(** * The todo_write tool (packages/core/src/tools/todo-write.ts)

    A shallow embedding of the session-scoped task list tool: the module
    state ([currentTodos], [mostRecentlyCompletedId]), the invocation
    ([execute], [generateTodoDisplay], [generateSummary]) and the tool
    ([validateToolParams], [getCurrentTodos], [clearTodos]).

    JavaScript strings are modelled by [string], holding the UTF-8 encoding
    of the text: concatenation, strict equality and the prefix, substring and
    line structure of well-formed text are then those of the byte strings.
    Module-level variables are threaded explicitly through a state monad.

    The module is embedded at three levels: on typed items (the interface
    [TodoItem]), on arrays and items as objects at addresses ([Refs], for
    what the copies share), and on values as they are at run time ([Any] for
    the validator, [Dyn] for [execute], where a step can throw). *)

From Stdlib Require Import String Ascii List Bool Arith ZArith Lia DecimalString.
From stdpp Require Import base numbers option list.
Import ListNotations.
Set Warnings "-register-all".
Open Scope list_scope.
Open Scope string_scope.
Open Scope nat_scope.

#[global] Instance string_eq_dec : EqDecision string := String.string_dec.

(** ** JavaScript strings *)

Module Js.

Definition chr (code : nat) : string := String (ascii_of_nat code) EmptyString.

(** Characters the source writes with escapes or quotes. *)
Definition LF : ascii := ascii_of_nat 10.        (* \n *)
Definition nl : string := chr 10.                (* \n *)
Definition ESC : string := chr 27.               (* \x1b *)
Definition dquote : string := chr 34.
Definition backslash : string := chr 92.

(** [String(n)] and template interpolation of a non-negative integer. *)
Definition ofNat (n : nat) : string := NilEmpty.string_of_uint (Nat.to_uint n).

(** *** String.prototype.trim

    ECMAScript strips WhiteSpace and LineTerminator code points:
    U+0009..U+000D, U+0020, U+00A0, U+1680, U+2000..U+200A, U+2028, U+2029,
    U+202F, U+205F, U+3000 and U+FEFF.  In UTF-8 these are the six ASCII
    bytes, the pair C2 A0, and a few three byte sequences. *)

Definition ws1 (a : ascii) : bool :=
  let a := nat_of_ascii a in
  ((9 <=? a) && (a <=? 13)) || (a =? 32).

Definition ws2 (a b : ascii) : bool :=
  (nat_of_ascii a =? 194) && (nat_of_ascii b =? 160).

Definition ws3 (a b c : ascii) : bool :=
  let a := nat_of_ascii a in
  let b := nat_of_ascii b in
  let c := nat_of_ascii c in
  ((a =? 225) && (b =? 154) && (c =? 128))                      (* U+1680 *)
  || ((a =? 226) && (b =? 128) &&
      (((128 <=? c) && (c <=? 138))                              (* U+2000..U+200A *)
       || (c =? 168) || (c =? 169) || (c =? 175)))              (* U+2028 U+2029 U+202F *)
  || ((a =? 226) && (b =? 129) && (c =? 159))                   (* U+205F *)
  || ((a =? 227) && (b =? 128) && (c =? 128))                   (* U+3000 *)
  || ((a =? 239) && (b =? 187) && (c =? 191)).                  (* U+FEFF *)

Fixpoint trimStart (s : string) : string :=
  match s with
  | EmptyString => EmptyString
  | String a r1 =>
      if ws1 a then trimStart r1
      else match r1 with
           | EmptyString => s
           | String b r2 =>
               if ws2 a b then trimStart r2
               else match r2 with
                    | EmptyString => s
                    | String c r3 => if ws3 a b c then trimStart r3 else s
                    end
           end
  end.

(** A string made of white space only. *)
Definition isBlank (s : string) : bool :=
  match trimStart s with EmptyString => true | _ => false end.

Fixpoint trimEnd (s : string) : string :=
  match s with
  | EmptyString => EmptyString
  | String a r => if isBlank s then EmptyString else String a (trimEnd r)
  end.

Definition trim (s : string) : string := trimEnd (trimStart s).

(** *** String.prototype.includes *)
Definition includes (s sub : string) : bool :=
  match index 0 sub s with Some _ => true | None => false end.

(** *** String.prototype.split on the line feed *)
Fixpoint lines (s : string) : list string :=
  match s with
  | EmptyString => [EmptyString]
  | String a r =>
      if Ascii.eqb a LF then EmptyString :: lines r
      else match lines r with
           | l :: ls => String a l :: ls
           | [] => [String a EmptyString]
           end
  end.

## TO DO
Your answer should hold exactly the lines from the one containing "String a r1 =>" through the end of the entries above, and nothing else.

## EXERCISE OUTPUT
  | String a r1 =>
      if ws1 a then trimStart r1
      else match r1 with
           | EmptyString => s
           | String b r2 =>
               if ws2 a b then trimStart r2
               else match r2 with
                    | EmptyString => s
                    | String c r3 => if ws3 a b c then trimStart r3 else s
                    end
           end
  end.

(** A string made of white space only. *)
Definition isBlank (s : string) : bool :=
  match trimStart s with EmptyString => true | _ => false end.

Fixpoint trimEnd (s : string) : string :=
  match s with
  | EmptyString => EmptyString
  | String a r => if isBlank s then EmptyString else String a (trimEnd r)
  end.

Definition trim (s : string) : string := trimEnd (trimStart s).

(** *** String.prototype.includes *)
Definition includes (s sub : string) : bool :=
  match index 0 sub s with Some _ => true | None => false end.

(** *** String.prototype.split on the line feed *)
Fixpoint lines (s : string) : list string :=
  match s with
  | EmptyString => [EmptyString]
  | String a r =>
      if Ascii.eqb a LF then EmptyString :: lines r
      else match lines r with
           | l :: ls => String a l :: ls
           | [] => [String a EmptyString]
           end
  end.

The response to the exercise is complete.